According to forecasts, the dollar will be exchanged for 470 pesos on average, although the range may be between 450 and 490
Vidal explains in the report that October ended with what appears to be “another episode of overreaction (overshooting) in the Cuban informal market.” The economist points out that this phenomenon was warned precisely in the bulletin previous to this one and that the causes were in different commercial reasons – from imports to consumption in dollar markets – added to speculative purchases. Thus, that previous era of overvalued dollar should be followed, by probability, by a sudden fall, “an issue that usually happens after cycles of acceleration in prices fueled by expectations and subjective factors.”
The expert affirms that the psychological barrier of 500 pesos worked, but also points out “the coordinated campaigns on social networks and promoted by actors related to the Government to discredit the Representative Rate of the Informal Market (TRMI) that calculates The Touch and to promote an artificial decline in the dollar.” In recent days, the ruling party, led by the Minister of Foreign Affairs himself, Bruno Rodríguez, had insisted that the independent media acts as salaried party in an economic war against the Island led by the United States.
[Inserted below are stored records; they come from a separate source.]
(** The profile as the structural readers of group-contract.ts see it. *)
Definition profile_json (p : GroupProfile) : json :=
  JObj (opt_prop (js "template") JStr (gpf_template p) ++ opt_prop (js "room") JStr (gpf_room p)
    ++ [(js "speakHumans", JBool (gpf_speakHumans p)); (js "speakAgents", JBool (gpf_speakAgents p))]
    ++ opt_prop (js "speakWho") JStr (gpf_speakWho p) ++ opt_prop (js "join") JStr (gpf_join p)
    ++ opt_prop (js "joinPrice") JStr (gpf_joinPrice p) ++ opt_prop (js "joinAddr") JStr (gpf_joinAddr p)
    ++ opt_prop (js "joinNote") JStr (gpf_joinNote p) ++ opt_prop (js "agentWake") JStr (gpf_agentWake p)
    ++ opt_prop (js "agentTier") JStr (gpf_agentTier p) ++ opt_prop (js "autoPerHour") JNum (gpf_autoPerHour p)
    ++ opt_prop (js "agentRounds") JNum (gpf_agentRounds p)
    ++ opt_prop (js "admins") (λ l, JArr (map JStr l)) (gpf_admins p) ++ opt_prop (js "public") JBool (gpf_public p)
    ++ opt_prop (js "tags") (λ l, JArr (map JStr l)) (gpf_tags p) ++ opt_prop (js "rules") JStr (gpf_rules p)).

Definition row_profile (g : GroupRow) : GroupProfileView := normalizeGroupProfile (profile_json <$> gr_profile g).

(** [entryBy] of a typed entry. *)
Definition entry_by (e : ConversationEntry) : option (list Z) :=
  match ce_by e with Some b => non_empty b | None => None end.

(** ** The interface *)

Class NetworkClient (S : Type) := {
  Date_now : S → Z;
  net_identity : IO S (option Identity);
  net_parseCard : list Z → IO S (list Z * list Z);
  net_friends_list : IO S (list Friend);
  net_friends_add : list Z → option (list Z) → IO S Friend;
  net_presence : list (list Z) → IO S (gmap (list Z) bool);
  net_send : list Z → list Z → option SendOptions → IO S SendReceipt;
  net_conversation : list Z → ConvOptions → IO S (list ConversationEntry * bool);
  net_groups_info : list Z → IO S GroupInfo;
  net_groups_send : list Z → list Z → option GroupSendOptions → IO S SendReceipt;
  net_groups_conversation : list Z → ConvOptions → IO S (list ConversationEntry);
  net_status : S → json;
  net_createIdentity : list Z → IO S Identity;
  net_friends_pending : IO S (list PendingRequest);
  net_friends_accept : list Z → option (list Z) → IO S Friend;
  net_friends_reject : list Z → IO S unit;
  net_friends_set : list Z → option (list Z) → option (list Z) → IO S Friend;  (** remark, protocol *)
  net_friends_card : list Z → IO S (list Z * list Z * list Z);
  (** Capability profiles are free-form objects; the peer signs what it gets. *)
  net_profile_get : IO S (option json);
  net_profile_save : json → IO S json;
  net_directory_fetch : list Z → IO S (option json);
  net_directory_publish : IO S unit;
  net_groups_list : IO S (list GroupRow);
  net_groups_create : list Z → list (list Z) → option GroupProfile → IO S GroupInfo;
  net_groups_markRead : list Z → Z → IO S unit;
  net_groups_announceVoices : list Z → list (list Z) → IO S unit;
  net_groups_typing : list Z → bool → option (list Z) → IO S unit;
  net_groups_leave : list Z → IO S unit;
  net_groups_kick : list Z → list Z → IO S unit;
  net_groups_setProfile : list Z → GroupProfile → IO S unit;
  net_groups_pin : list Z → list Z → IO S unit;
  net_groups_unpin : list Z → list Z → IO S unit;
  net_groups_lookup : list Z → IO S (option GroupCardView);
  net_groups_apply : list Z → option (list Z) → option JoinPayment → IO S (list Z);
  net_groups_applications : list Z → IO S (list GroupApplication);
  net_groups_approve : list Z → list Z → IO S unit;
  net_groups_applicationReject : list Z → list Z → IO S unit;
  net_groups_invite : list Z → list Z → IO S unit;
  net_typing : list Z → bool → IO S unit;
  net_markRead : list Z → Z → IO S unit;
  net_relaunch : option (IO S unit);  (** absent when the peer offers no [host.relaunch] *)
}.

(** The archive slice both [conversation] calls answer: entries after [since],
    then the last [limit] of them. *)
Definition archive_slice (entries : list ConversationEntry) (o : ConvOptions) : list ConversationEntry :=
  let es := match cv_since o with Some s => filterb (λ e, s <? ce_seq e) entries | None => entries end in
  match cv_limit o with
  | Some l => if (0 <? l) && (l <? Z.of_nat (length es)) then drop (length es - Z.to_nat l) es else es
  | None => es
  end.

(** ** sendAndArchive *)

Section send.
Context {S : Type} `{NetworkClient S}.

(** The entry built when the read-back misses. *)
Definition constructed_entry (receipt : SendReceipt) (body : list Z) (options : option SendOptions) (now : Z) : ConversationEntry :=
  mkEntry (rc_seq receipt ?? 0) dir_out (rc_id receipt) body now None None
    (if bool_decide ((options ≫= so_auto) = Some true) then Some true else None) None None (Some (rc_status receipt)) None.

Definition read_back (fp : list Z) (receipt : SendReceipt) : IO S (option ConversationEntry) :=
  match rc_seq receipt with
  | Some seq =>
      if 0 <? seq then
        catch (r ← net_conversation fp (mkConv (Some (seq - 1)) (Some 1));
               mret (findb (λ e, ce_seq e =? seq) r.1))
              (λ _, mret None)
      else mret None
  | None => mret None
  end.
The argument has been used repeatedly when the exchange rate rises, although it is forgotten if it falls.
The monthly report reviews the background economic panorama that affects the situation, dominated at this time by a program presented almost a month ago by the Government that calls for reducing inflation, the fiscal deficit and monetary issuance through the fall in spending and the increase in taxes on families and the private sector, without the true structural reforms that the situation requires.
“The program omits the Gaesa conglomerate [Grupo de Administración Empresarial S.A.]which concentrates close to 40% of national production, which generates income 3.2 times greater than the State budget and which manages the country’s foreign currency reserves; but it does not pay taxes or make contributions to the budget,” highlights the report, which regrets the asymmetry of a plan that neither foresees modifying the burden on the economic group of the Armed Forces nor proposes a better use of international reserves “which should be under the control of the Central Bank.”
The OMFi reproaches the Cuban Government for insisting on mentioning the floating rate that it has been talking about for a year without specifying when there is barely a month and a half left in 2025 and attributes the damage caused to the private sector to this absence and the volatility of the market.
“When currency prices stop generating consensus among participants, a large part of the purchase and sale transactions stop; which generates a shortage of dollars or pesos (depending on the market imbalance) that are essential for MSMEs and other private actors,” he highlights, while asking that the market be allowed fluidity so that companies maintain operational liquidity, both in national currency and in foreign currencies.
In a context like the Cuban one, he laments, “the partial interruption and disorder of the foreign exchange market aggravates the financial tensions of the private sector, which ends up having a negative impact on the functioning of consumer markets and, therefore, on families.”